• [YOUR INSTRUCTIONS]: From the records that follow, copy every line that contains the word "true".

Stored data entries
---*---
(** ^[a-zA-Z0-9][a-zA-Z0-9._:/@-]{0,511}$ *)
Definition alnum (c : Ascii.ascii) : bool := let n := code c in ((48 <=? n) && (n <=? 57)) || ((65 <=? n) && (n <=? 90)) || ((97 <=? n) && (n <=? 122)).
Definition ref_char (c : Ascii.ascii) : bool := alnum c || existsb (Ascii.eqb c) ["."%char; "_"%char; ":"%char; "/"%char; "@"%char; "-"%char].
Definition ValidImageRef (ref : string) : bool :=
  match bytes ref with [] => false | c :: cs => alnum c && forallb ref_char cs && (length cs <=? 511)%nat end.
Definition scanMaxVulns : nat := 100.
Definition no_scan (available : bool) (e : string) : ToolOut := OScan available "" ∅ [] false e.
Definition scanImage (hostID : Z) (ref : string) : stM TWorld string ToolOut :=
  p ← authorize "images" true hostID;
  if negb (ValidImageRef ref) then fail "invalid image reference"
  else if negb trivy_available then mret (no_scan false "Trivy is not installed on the host running Docker Commander")
  else
    w ← st_get;
    match (if hostID =? 0 then Ok (Ok []) else match HostByID fault hostID (hwDB (dwH (twD w))) with Err _ => Err "unknown host" | Ok h => Ok (compose_host_env h) end) with
    | Err e => fail e
    | Ok (Err e) => mret (no_scan true e)
    | Ok (Ok env) =>
        let auditHost := daemonHost hostID w in
        _ ← st_mod (add_ran (RanScan hostID ref));
        let r := scan_image env ref in
        _ ← do_auditOn p (fun _ => auditHost) "mcp.image.scan" ref (outcome (err_of r));
        match r with
        | Err e => mret (no_scan true e)
        | Ok res => mret (OScan true (srRef res) (srSummary res) (take scanMaxVulns (srVulns res)) (scanMaxVulns <? length (srVulns res))%nat "")
        end
    end.

(** ** Resources (resources.go) *)
Definition resInventory : stM TWorld string ToolOut :=
  _ ← authorize "containers" false 0;
  cs ← on_dw (ListContainers fault 0);
  mret (OContainers (brief <$> cs)).
Definition resCompose (uri : string) : stM TWorld string ToolOut :=
  _ ← authorize "projects" false 0;
  let project := TrimPrefix uri "dc://compose/" in
  if String.eqb project "" || String.eqb project uri then fail "malformed compose resource URI"
  else pc ← on_e (StackComposeFile fault 0 project); mret (OText pc.2).

(** ** The server's dispatch (server.go) *)
Definition run_tool (t : Tool) : stM TWorld string ToolOut :=
  match t with
  | list_hosts => listHosts | list_containers h => listContainers h | get_container h id => getContainer h id | container_logs h id n => containerLogs h id n
  | list_images h => listImages h | list_projects h => listProjects h | get_compose h p => getCompose h p | stats_overview h => statsOverview h
  | list_volumes h => listVolumes h | list_networks h => listNetworks h | system_info_tool h => systemInfo h | metrics_history id r => metricsHistory id r
  | recent_audit n => recentAudit n | recent_events h m n => recentEvents h m n
  | list_alerts i => listAlerts i | active_alert_conditions h => activeAlertConditions h | acknowledge_alert id => acknowledgeAlert id
  | list_maintenance_windows => listMaintenanceWindows | create_maintenance_window i => createMaintenanceWindow i | end_maintenance_window id => endMaintenanceWindow id
  | container_processes h id => containerProcesses h id | container_changes h id => containerChanges h id | search_logs i => searchLogs i | list_alert_rules b => listAlertRules b
  | run_diagnostics h => runDiagnostics h
  | stack_action v h p => stackActionTool (verb v) h p | stack_containers v h p ids => stackContainersActionTool (subverb v) h p ids
  | scan_image_tool h r => scanImage h r | alert_delivery id => alertDelivery id | preview_deploy id => previewDeploy id
  | container_action v h id => containerActionTool (verb v) h id
  | list_managed_projects => listManagedProjects | deploy_project id ps b => deployProject id ps b | down_project id => downProject id
  | inventory_resource => resInventory | compose_resource uri => resCompose uri
  end.
(** One request: its own recorder. *)
Definition call (t : Tool) : stM TWorld string ToolOut := fun w => run_tool t (on_h WithHostRecorder w).
End Server.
---*---
• [RESULT BELOW]:
  p ← authorize "images" true hostID;
    | Ok (Err e) => mret (no_scan true e)
        | Err e => mret (no_scan true e)
        | Ok res => mret (OScan true (srRef res) (srSummary res) (take scanMaxVulns (srVulns res)) (scanMaxVulns <? length (srVulns res))%nat "")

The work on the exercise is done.